Start of Block
Record Semaphore : Type := mkSem {
  value : Z;
  queue : list nat
}.

Record Lock : Type := mkLock {
  semaphore : nat;
  lockHolder : option nat
}.

(** A [SynchList]: [items] is its list, [returned] what its [RemoveFront] has returned so
    far, the latest last. *)
Record SynchList : Type := mkSynchList {
  items : list Z;
  returned : list Z;
  lock : nat;
  listEmpty : nat
}.

(** What happens when interrupts are enabled: the semaphores that handlers signal,
    and whether the timer asks for a context switch. *)
Record tick : Type := mkTick {
  handlers : list nat;
  slice : bool
}.

Record Kernel : Type := mkKernel {
  level : IntStatus;
  currentThread : nat;
  readyList : list nat;
  toBeDestroyed : option nat;
  threads : gmap nat Thread;
  sems : gmap nat Semaphore;
  locks : gmap nat Lock;
  conds : gmap nat (list nat);
  lists : gmap nat SynchList;
  nextSem : nat;
  nextThread : nat;
  ticks : list tick;
  idles : list (list nat)
}.

(** A pointer to an object that is not there. *)
Definition deref {A} (m : gmap nat A) (p : nat) : result A :=
  match m !! p with Some x => Ret x | None => Fault end.

Section setters.
Implicit Types (k : Kernel).
Definition set_level k (x : IntStatus) : Kernel :=
  mkKernel x (currentThread k) (readyList k) (toBeDestroyed k) (threads k) (sems k)
    (locks k) (conds k) (lists k) (nextSem k) (nextThread k) (ticks k) (idles k).
Definition set_current k (x : nat) : Kernel :=
  mkKernel (level k) x (readyList k) (toBeDestroyed k) (threads k) (sems k)
    (locks k) (conds k) (lists k) (nextSem k) (nextThread k) (ticks k) (idles k).
Definition set_ready k (x : list nat) : Kernel :=
  mkKernel (level k) (currentThread k) x (toBeDestroyed k) (threads k) (sems k)
    (locks k) (conds k) (lists k) (nextSem k) (nextThread k) (ticks k) (idles k).
Definition set_destroyed k (x : option nat) : Kernel :=
  mkKernel (level k) (currentThread k) (readyList k) x (threads k) (sems k)
    (locks k) (conds k) (lists k) (nextSem k) (nextThread k) (ticks k) (idles k).
Definition set_threads k (x : gmap nat Thread) : Kernel :=
  mkKernel (level k) (currentThread k) (readyList k) (toBeDestroyed k) x (sems k)
    (locks k) (conds k) (lists k) (nextSem k) (nextThread k) (ticks k) (idles k).
Definition set_sems k (x : gmap nat Semaphore) : Kernel :=
  mkKernel (level k) (currentThread k) (readyList k) (toBeDestroyed k) (threads k) x
    (locks k) (conds k) (lists k) (nextSem k) (nextThread k) (ticks k) (idles k).
Definition set_locks k (x : gmap nat Lock) : Kernel :=
  mkKernel (level k) (currentThread k) (readyList k) (toBeDestroyed k) (threads k) (sems k)
    x (conds k) (lists k) (nextSem k) (nextThread k) (ticks k) (idles k).
Definition set_conds k (x : gmap nat (list nat)) : Kernel :=
  mkKernel (level k) (currentThread k) (readyList k) (toBeDestroyed k) (threads k) (sems k)
    (locks k) x (lists k) (nextSem k) (nextThread k) (ticks k) (idles k).
Definition set_lists k (x : gmap nat SynchList) : Kernel :=
  mkKernel (level k) (currentThread k) (readyList k) (toBeDestroyed k) (threads k) (sems k)
    (locks k) (conds k) x (nextSem k) (nextThread k) (ticks k) (idles k).
Definition set_nextSem k (x : nat) : Kernel :=
  mkKernel (level k) (currentThread k) (readyList k) (toBeDestroyed k) (threads k) (sems k)
    (locks k) (conds k) (lists k) x (nextThread k) (ticks k) (idles k).
Definition set_nextThread k (x : nat) : Kernel :=
  mkKernel (level k) (currentThread k) (readyList k) (toBeDestroyed k) (threads k) (sems k)
    (locks k) (conds k) (lists k) (nextSem k) x (ticks k) (idles k).
Definition set_ticks k (x : list tick) : Kernel :=
  mkKernel (level k) (currentThread k) (readyList k) (toBeDestroyed k) (threads k) (sems k)
    (locks k) (conds k) (lists k) (nextSem k) (nextThread k) x (idles k).
Definition set_idles k (x : list (list nat)) : Kernel :=
  mkKernel (level k) (currentThread k) (readyList k) (toBeDestroyed k) (threads k) (sems k)
    (locks k) (conds k) (lists k) (nextSem k) (nextThread k) (ticks k) x.
End setters.
(* ===== verification/Sched.v ===== *)
(** * What the scheduler keeps true

    The invariant of threads/scheduler.cc and threads/synch.cc over the machine of
    [Threads]: where every thread is (running, on the ready list, in the queue of one
    semaphore, or waiting to be destroyed), what each has still to do there, at which
    interrupt level it goes on, and that no wakeup is lost.  Every step keeps it, and
    it is what the assertions of the kernel rely on. *)

From S2P Require Import Prelude NList Interrupt Threads.

(** ** Kernel frames *)

(** Code that a thread may reach outside the kernel's own waiting points: it runs
    from level [l] and ends with [Finish] or [Halt]. *)
Fixpoint plain (l : IntStatus) (c : list instr) : bool :=
  match c with
  | [] => false
  | ISetLevel n :: c => plain n c
  | IFinish :: c => Seq.IsEmpty c
  | IHalt :: _ => true
  | (IPLoop _ | IRunEnd | ISleep _ | ISleepLoop _ | IBegin) :: _ => false
  | _ :: c => plain l c
  end.

(** What is left when [Run] returns: the loop of [P], or the rest of [Yield]. *)
Definition resumed (c : list instr) : bool :=
  match c with
  | IPLoop _ :: c => plain IntOff c
  | _ => plain IntOff c
  end.

(** The stacks of kernel frames a thread can have at level [l]. *)
Definition typed (l : IntStatus) (c : list instr) : bool :=
  match c with
  | IPLoop _ :: c => is_off l && plain IntOff c
  | (IRunEnd | ISleep false | ISleepLoop false) :: c => is_off l && resumed c
  | (ISleep true | ISleepLoop true) :: c => is_off l && Seq.IsEmpty c
  | IBegin :: c => is_off l && plain IntOn c
  | _ => plain l c
  end.

(** The thread is about to leave [SWITCH]. *)
Definition resuming (c : list instr) : bool :=
  match c with (IRunEnd | IBegin) :: _ => true | _ => false end.

(** It has queued itself and is in [Sleep]. *)
Definition asleep (c : list instr) : bool :=
  match c with (ISleep false | ISleepLoop false) :: _ => true | _ => false end.

(** It goes on with the loop of [P] on [s] when it runs again, *)
Definition waits (s : nat) (c : list instr) : bool :=
  match c with
  | (IRunEnd | ISleep false | ISleepLoop false) :: IPLoop s' :: _ => bool_decide (s = s')
  | _ => false
  end.

(** or is there already. *)
Definition trying (s : nat) (c : list instr) : bool :=
  match c with
  | IPLoop s' :: _ => bool_decide (s = s')
  | _ => waits s c
  end.

(** Where a thread is kept: on the ready list or in the queues of semaphores. *)
Definition place (R : list nat) (S : gmap nat Semaphore) (t : nat) : Z :=
  occurs t R + total (fun _ sm => occurs t (queue sm)) S.

(** The number of threads in [P] on [s] that are not in its queue [q]. *)
Definition awake (cod : gmap nat (list instr)) (s : nat) (q : list nat) : Z :=
  total (fun t c => Z.b2z (trying s c) - occurs t q) cod.

(** A thread that has to be kept somewhere: [run] is the thread on the processor. *)
Definition offcpu (run : option nat) (cod : gmap nat (list instr)) (dead : option nat) (t : nat) : bool :=
  match cod !! t with
  | Some c => negb (bool_decide (dead = Some t)) && (negb (bool_decide (run = Some t)) || asleep c)
  | None => false
  end.

Record Inv (run : option (nat * IntStatus)) (cod : gmap nat (list instr)) (R : list nat)
    (dead : option nat) (S : gmap nat Semaphore) (nt ns : nat) (C : gmap nat (list nat)) : Prop := mkInv {
  inv_cur t l : run = Some (t, l) -> exists c, cod !! t = Some c /\ typed l c = true;
  inv_parked t c : fst <$> run <> Some t -> cod !! t = Some c -> dead <> Some t ->
    resuming c = true /\ typed IntOff c = true;
  inv_dead d : dead = Some d -> fst <$> run <> Some d /\ cod !! d = Some [IRunEnd] /\
    (forall t l, run = Some (t, l) -> exists c, cod !! t = Some c /\ resuming c = true);
  inv_place t : place R S t = Z.b2z (offcpu (fst <$> run) cod dead t);
  inv_queue s sm t : S !! s = Some sm -> t ∈ queue sm ->
    exists c, cod !! t = Some c /\ waits s c = true;
  inv_value s sm : S !! s = Some sm -> 0 <= value sm;
  inv_wake s sm : S !! s = Some sm -> queue sm <> [] -> value sm <= awake cod s (queue sm);
  inv_threads t : is_Some (cod !! t) -> (t < nt)%nat;
  inv_sems s : is_Some (S !! s) -> (s < ns)%nat;
  inv_conds cd wq w : C !! cd = Some wq -> w ∈ wq -> (w < ns)%nat
}.

Arguments inv_cur {run cod R dead S nt ns C}.
Arguments inv_parked {run cod R dead S nt ns C}.
Arguments inv_dead {run cod R dead S nt ns C}.
Arguments inv_place {run cod R dead S nt ns C}.
Arguments inv_queue {run cod R dead S nt ns C}.
Arguments inv_value {run cod R dead S nt ns C}.
Arguments inv_wake {run cod R dead S nt ns C}.
Arguments inv_threads {run cod R dead S nt ns C}.
Arguments inv_sems {run cod R dead S nt ns C}.
Arguments inv_conds {run cod R dead S nt ns C}.

(** The state between two instructions. *)
Definition Good (k : Kernel) : Prop :=
  Inv (Some (currentThread k, level k)) (code <$> threads k) (readyList k) (toBeDestroyed k)
    (sems k) (nextThread k) (nextSem k) (conds k).

(** ** Facts about frames *)

Lemma plain_typed l c : plain l c = true -> typed l c = true.
Proof. destruct c as [|[]]; done. Qed.

Lemma plain_asleep l c : plain l c = true -> asleep c = false.
Proof. destruct c as [|[]]; done. Qed.

Lemma plain_resuming l c : plain l c = true -> resuming c = false.
Proof. destruct c as [|[]]; done. Qed.

Lemma plain_trying l c s : plain l c = true -> trying s c = false.
Proof. destruct c as [|[]]; done. Qed.

Lemma plain_waits l c s : plain l c = true -> waits s c = false.
Proof. destruct c as [|[]]; done. Qed.

Lemma resumed_typed c : resumed c = true -> typed IntOff c = true.
Proof. destruct c as [|[]]; done. Qed.

Lemma resumed_asleep c : resumed c = true -> asleep c = false.
Proof. destruct c as [|[]]; done. Qed.
(** [V] makes the first waiting thread ready, and adds one. *)
Lemma V_wakes k s sm : sems k !! s = Some sm ->
  yields (fun k' => exists m, code <$> m = alter (app [ISetLevel (level k)]) (currentThread k) (codes k) /\
    k' = set_sems (set_ready (set_threads (set_level k IntOff) m) (readyList k ++ take 1 (queue sm)))
      (<[s := mkSem (value sm + 1) (tail (queue sm))]> (sems k))) (V k s).
Proof.
  intros Hs. unfold V. rewrite SetLevel_off, rbind_Ret. apply (yields_bind (fun k1 => exists m, code <$> m = codes k /\
    k1 = set_sems (set_ready (set_threads (set_level k IntOff) m) (readyList k ++ take 1 (queue sm)))
      (<[s := mkSem (value sm + 1) (tail (queue sm))]> (sems k)))).
  - unfold V_body, deref. simpl sems. rewrite Hs. cbn. destruct (queue sm) as [|u q]; cbn.
    + apply yields_Ret. exists (threads k). rewrite app_nil_r. by destruct k.
    + intros k' ((k1 & q1) & (k2 & (m & Hm & ->)%ReadyToRun_appends & [= <- <-])%rbind_eq_Ret & [= <-])%rbind_eq_Ret.
      exists m. by destruct k.
  - intros k1 (m & Hm & ->). intros k' (m' & Hm' & ->)%push_frames. exists m'. simpl in Hm'. by rewrite Hm', Hm.
Qed.

Lemma Signal_takes k cd l wq : conds k !! cd = Some wq ->
  yields (fun k' => exists m, code <$> m = alter (app (IV <$> take 1 wq)) (currentThread k) (codes k) /\
    k' = set_conds (set_threads k m) (<[cd := tail wq]> (conds k))) (Signal k cd l).
Proof.
  intros Hq. unfold Signal. apply yields_any. intros lk. apply yields_any. intros _.
  unfold deref. rewrite Hq. cbn. destruct wq as [|v wq]; cbn.
  - apply yields_Ret. exists (threads k). rewrite insert_id by done. split; [|by destruct k].
    apply map_eq. intros u. destruct (decide (u = currentThread k)) as [->|].
    + rewrite lookup_alter_eq. by destruct (codes k !! _).
    + by rewrite lookup_alter_ne.
  - intros k' (m & Hm & ->)%push_frames. by exists m.
Qed.

Lemma Broadcast_signals k cd l wq : conds k !! cd = Some wq ->
  yields (fun k' => exists m, code <$> m =
      alter (app (match wq with [] => [] | _ => [ISignal cd l; IBroadcast cd l] end)) (currentThread k) (codes k) /\
    k' = set_threads k m) (Broadcast k cd l).
Proof.
  intros Hq. unfold Broadcast, deref. rewrite Hq. cbn. destruct wq as [|v wq]; cbn; [|apply push_frames].
  apply yields_Ret. exists (threads k). split; [|by destruct k].
  apply map_eq. intros u. destruct (decide (u = currentThread k)) as [->|].
  - rewrite lookup_alter_eq. by destruct (codes k !! _).
  - by rewrite lookup_alter_ne.
Qed.

(** The next instruction, in a state where the client breaks no rule. *)
Lemma step_exec k i c : codes k !! currentThread k = Some (i :: c) ->
  exists m, code <$> m = <[currentThread k := c]> (codes k) /\ step prog k = exec prog i (set_threads k m).
Proof.
  rewrite lookup_fmap. intros H. unfold step, deref. destruct (threads k !! currentThread k) as [[st d]|]; [|done].
  injection H as ->. cbn. eexists. split; [|done]. by rewrite fmap_insert.
Qed.

Hypothesis prog_plain : forall f, plain IntOn (prog f ++ [IFinish]) = true.

Lemma step_goes_on k i c : Good k -> codes k !! currentThread k = Some (i :: c) -> ~ misuse k -> ~ halting k ->
  exists k', step prog k = Ret k' /\ Good k'.
Proof.
  intros G Hc Hm Hh. pose proof (step_post prog prog_plain k G) as H.
  destruct (step prog k) as [k'| | | |]; simpl in H; [by exists k'|by destruct Hm..|by destruct Hh|done].
Qed.

End steps.

(** ** Reachable states *)

Section claims.
Context (prog : nat -> list instr) (main : list instr) (S0 : gmap nat Semaphore) (L0 : gmap nat Lock)
  (C0 : gmap nat (list nat)) (SL0 : gmap nat SynchList) (ns0 : nat) (tks : list tick) (ids : list (list nat)).
Hypothesis prog_plain : forall f, plain IntOn (prog f ++ [IFinish]) = true.
Hypothesis main_plain : plain IntOn (main ++ [IHalt]) = true.
Hypothesis objects : fresh_objects S0 C0 ns0.

(** Clients, locks and devices use the semaphores made at the start. *)
Record closed : Prop := mkClosed {
  cl_prog f : forallb (client ns0) (prog f) = true;
  cl_main : forallb (client ns0) main = true;
  cl_locks l lk : L0 !! l = Some lk -> (semaphore lk < ns0)%nat;
  cl_ticks tk s : tk ∈ tks -> s ∈ handlers tk -> (s < ns0)%nat;
  cl_idles hs s : hs ∈ ids -> s ∈ hs -> (s < ns0)%nat
}.

Abbreviation boot := (Initialize main S0 L0 C0 SL0 ns0 tks ids).

Lemma boot_waiters : closed -> devices (fun s => (s < ns0)%nat) boot /\
  WaiterInv ns0 [] (observe boot) /\ Calm ns0 (observe boot).
Proof.
  intros [Hp Hm Hl Ht Hi]. split; [by split|].
  assert (Hcl : forallb (client ns0) (ISetLevel IntOn :: main ++ [IHalt]) = true) by (simpl; by rewrite forallb_app, Hm).
  assert (HA : forall f, ahead f (observe boot) = num f (ISetLevel IntOn :: main ++ [IHalt])).
  { intros f. unfold ahead. simpl o_codes. rewrite map_fmap_singleton. unfold total. rewrite map_fold_singleton. simpl. lia. }
  assert (HQ : forall w, queued w (observe boot) = 0).
  { intros w. apply total_zero. intros cd wq Hcd. by rewrite (fo_cond _ _ _ objects cd wq Hcd). }
  assert (HV : forall w, (ns0 <= w)%nat -> val w (observe boot) = 0).
  { intros w Hw. unfold val. simpl. rewrite lookup_fmap. destruct (S0 !! w) as [sm|] eqn:Hs; [|done].
    destruct (fo_sem _ _ _ objects w sm Hs) as (_ & _ & ?). lia. }
  split; [split|]; try (intros w Hw; destruct (client_num ns0 w _ Hw Hcl) as [E1 E2]; rewrite ?HA, ?HQ, ?HV, ?E1, ?E2; done).
  - auto.
  - intros w Hw. simpl in Hw. lia.
  - apply Hl.
  - done.
  - intros u d. simpl. rewrite map_fmap_singleton. intros [_ <-]%lookup_singleton_Some. simpl.
    apply client_calm. by rewrite forallb_app, Hm.
Qed.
End of Block
:: What is being asked ::
Write the opening line of the data above and every line after it, exactly, stopping once you have written the line with "(** A [SynchList]: [items]".

:: Answer box ::
Record Semaphore : Type := mkSem {
  value : Z;
  queue : list nat
}.

Record Lock : Type := mkLock {
  semaphore : nat;
  lockHolder : option nat
}.

(** A [SynchList]: [items] is its list, [returned] what its [RemoveFront] has returned so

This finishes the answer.